Task instructions ▸
Copy every line of the data that includes the string "clearbody".

====== Record set

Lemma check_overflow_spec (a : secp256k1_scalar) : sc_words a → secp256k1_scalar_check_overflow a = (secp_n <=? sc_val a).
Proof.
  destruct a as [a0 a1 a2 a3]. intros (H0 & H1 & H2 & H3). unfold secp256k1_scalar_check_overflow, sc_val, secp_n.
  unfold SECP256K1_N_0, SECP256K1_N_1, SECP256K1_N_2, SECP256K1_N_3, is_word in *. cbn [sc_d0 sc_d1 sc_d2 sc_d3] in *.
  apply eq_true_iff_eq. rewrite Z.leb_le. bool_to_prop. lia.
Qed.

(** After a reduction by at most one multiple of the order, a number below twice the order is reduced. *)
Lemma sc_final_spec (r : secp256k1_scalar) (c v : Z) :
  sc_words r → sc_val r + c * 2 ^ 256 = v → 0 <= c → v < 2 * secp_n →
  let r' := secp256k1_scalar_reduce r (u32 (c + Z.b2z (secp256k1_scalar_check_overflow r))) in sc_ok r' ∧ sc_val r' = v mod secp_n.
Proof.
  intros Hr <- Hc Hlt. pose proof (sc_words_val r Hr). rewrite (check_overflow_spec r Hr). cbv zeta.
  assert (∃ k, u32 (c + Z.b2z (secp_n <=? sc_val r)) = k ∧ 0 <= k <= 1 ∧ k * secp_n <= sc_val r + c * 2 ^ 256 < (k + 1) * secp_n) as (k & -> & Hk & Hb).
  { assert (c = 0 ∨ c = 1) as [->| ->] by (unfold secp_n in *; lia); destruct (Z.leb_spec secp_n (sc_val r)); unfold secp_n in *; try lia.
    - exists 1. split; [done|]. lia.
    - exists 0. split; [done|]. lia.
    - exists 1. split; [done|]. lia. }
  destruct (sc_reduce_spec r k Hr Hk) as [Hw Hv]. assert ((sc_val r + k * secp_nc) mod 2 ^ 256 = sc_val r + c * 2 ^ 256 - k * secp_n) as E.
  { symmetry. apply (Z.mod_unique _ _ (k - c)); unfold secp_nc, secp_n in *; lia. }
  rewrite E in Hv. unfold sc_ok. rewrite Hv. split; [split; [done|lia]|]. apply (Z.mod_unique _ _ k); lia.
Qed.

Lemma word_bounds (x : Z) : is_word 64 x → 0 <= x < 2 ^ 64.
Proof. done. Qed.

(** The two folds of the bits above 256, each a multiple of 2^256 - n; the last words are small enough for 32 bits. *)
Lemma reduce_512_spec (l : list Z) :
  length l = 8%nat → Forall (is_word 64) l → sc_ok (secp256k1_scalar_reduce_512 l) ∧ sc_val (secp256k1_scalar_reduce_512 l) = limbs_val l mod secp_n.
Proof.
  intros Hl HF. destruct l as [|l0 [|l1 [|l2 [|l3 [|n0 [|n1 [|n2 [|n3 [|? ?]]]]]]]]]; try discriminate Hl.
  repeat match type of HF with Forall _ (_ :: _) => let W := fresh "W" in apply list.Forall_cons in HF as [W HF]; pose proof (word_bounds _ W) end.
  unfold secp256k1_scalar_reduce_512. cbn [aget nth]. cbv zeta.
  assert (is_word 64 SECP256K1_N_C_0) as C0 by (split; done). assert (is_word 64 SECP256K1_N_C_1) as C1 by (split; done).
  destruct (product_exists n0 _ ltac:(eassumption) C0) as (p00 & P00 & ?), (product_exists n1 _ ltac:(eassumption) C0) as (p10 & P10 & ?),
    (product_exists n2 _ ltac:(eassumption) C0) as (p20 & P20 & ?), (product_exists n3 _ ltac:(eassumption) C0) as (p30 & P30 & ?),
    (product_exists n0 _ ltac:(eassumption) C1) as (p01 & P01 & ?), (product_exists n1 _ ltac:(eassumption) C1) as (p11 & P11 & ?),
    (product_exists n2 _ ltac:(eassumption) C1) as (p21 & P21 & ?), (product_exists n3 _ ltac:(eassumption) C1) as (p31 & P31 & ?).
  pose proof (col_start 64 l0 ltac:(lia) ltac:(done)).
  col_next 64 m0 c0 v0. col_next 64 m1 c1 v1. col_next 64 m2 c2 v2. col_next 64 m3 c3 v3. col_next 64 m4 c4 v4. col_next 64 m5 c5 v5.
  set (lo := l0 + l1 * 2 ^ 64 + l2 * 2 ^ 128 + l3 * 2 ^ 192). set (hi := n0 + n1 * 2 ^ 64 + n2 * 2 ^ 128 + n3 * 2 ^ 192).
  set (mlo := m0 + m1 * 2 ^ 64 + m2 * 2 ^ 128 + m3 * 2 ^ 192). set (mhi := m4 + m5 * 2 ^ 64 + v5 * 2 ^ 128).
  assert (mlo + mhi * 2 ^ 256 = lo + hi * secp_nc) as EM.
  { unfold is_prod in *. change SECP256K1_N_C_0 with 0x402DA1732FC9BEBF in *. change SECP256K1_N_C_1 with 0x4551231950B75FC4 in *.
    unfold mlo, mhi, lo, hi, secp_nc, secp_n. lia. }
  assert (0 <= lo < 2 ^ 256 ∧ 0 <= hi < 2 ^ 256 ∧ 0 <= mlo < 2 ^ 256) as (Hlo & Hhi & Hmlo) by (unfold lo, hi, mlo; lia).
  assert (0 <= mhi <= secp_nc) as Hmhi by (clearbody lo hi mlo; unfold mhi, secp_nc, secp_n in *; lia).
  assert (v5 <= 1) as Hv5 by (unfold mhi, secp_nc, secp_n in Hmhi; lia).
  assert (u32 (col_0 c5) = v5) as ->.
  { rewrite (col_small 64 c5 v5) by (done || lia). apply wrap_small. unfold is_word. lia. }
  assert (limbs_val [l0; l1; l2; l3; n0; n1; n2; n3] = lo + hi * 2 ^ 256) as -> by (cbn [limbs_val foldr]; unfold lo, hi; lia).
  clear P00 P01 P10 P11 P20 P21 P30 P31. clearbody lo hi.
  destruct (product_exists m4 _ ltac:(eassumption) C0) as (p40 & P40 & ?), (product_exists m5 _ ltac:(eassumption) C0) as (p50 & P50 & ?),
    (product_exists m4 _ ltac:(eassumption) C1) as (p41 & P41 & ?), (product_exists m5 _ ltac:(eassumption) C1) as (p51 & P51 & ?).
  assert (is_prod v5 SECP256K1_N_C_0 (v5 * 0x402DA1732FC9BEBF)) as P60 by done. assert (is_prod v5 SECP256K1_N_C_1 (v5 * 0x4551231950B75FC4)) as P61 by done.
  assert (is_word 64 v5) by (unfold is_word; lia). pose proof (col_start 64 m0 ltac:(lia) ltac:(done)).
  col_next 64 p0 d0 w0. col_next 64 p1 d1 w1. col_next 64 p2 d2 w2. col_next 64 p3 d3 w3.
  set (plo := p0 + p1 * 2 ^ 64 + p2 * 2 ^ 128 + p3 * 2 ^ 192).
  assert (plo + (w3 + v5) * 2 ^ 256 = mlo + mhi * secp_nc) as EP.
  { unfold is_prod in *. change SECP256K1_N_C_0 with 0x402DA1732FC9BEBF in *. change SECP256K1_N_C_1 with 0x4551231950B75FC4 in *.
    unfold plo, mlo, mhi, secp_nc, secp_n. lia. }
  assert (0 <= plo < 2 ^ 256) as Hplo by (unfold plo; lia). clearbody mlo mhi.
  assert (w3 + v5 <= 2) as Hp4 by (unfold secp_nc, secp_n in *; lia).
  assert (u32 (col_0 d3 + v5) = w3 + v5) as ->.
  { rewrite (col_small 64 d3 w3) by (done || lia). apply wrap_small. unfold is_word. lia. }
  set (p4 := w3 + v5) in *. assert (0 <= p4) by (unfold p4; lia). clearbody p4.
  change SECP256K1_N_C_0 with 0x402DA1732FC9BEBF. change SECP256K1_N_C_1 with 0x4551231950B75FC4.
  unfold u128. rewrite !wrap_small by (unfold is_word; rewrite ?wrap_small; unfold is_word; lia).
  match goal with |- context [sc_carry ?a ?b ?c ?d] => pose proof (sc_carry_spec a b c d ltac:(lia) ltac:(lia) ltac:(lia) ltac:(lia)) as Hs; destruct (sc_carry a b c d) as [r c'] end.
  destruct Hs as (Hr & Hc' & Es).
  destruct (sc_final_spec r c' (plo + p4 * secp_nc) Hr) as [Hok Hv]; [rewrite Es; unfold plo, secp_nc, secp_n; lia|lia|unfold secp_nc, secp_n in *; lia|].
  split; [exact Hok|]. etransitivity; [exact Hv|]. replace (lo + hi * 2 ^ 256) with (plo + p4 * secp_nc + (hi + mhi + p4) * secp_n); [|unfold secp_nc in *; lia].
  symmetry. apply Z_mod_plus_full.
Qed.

============

Final answer ▸
  assert (0 <= mhi <= secp_nc) as Hmhi by (clearbody lo hi mlo; unfold mhi, secp_nc, secp_n in *; lia).
  clear P00 P01 P10 P11 P20 P21 P30 P31. clearbody lo hi.
  assert (0 <= plo < 2 ^ 256) as Hplo by (unfold plo; lia). clearbody mlo mhi.
  set (p4 := w3 + v5) in *. assert (0 <= p4) by (unfold p4; lia). clearbody p4.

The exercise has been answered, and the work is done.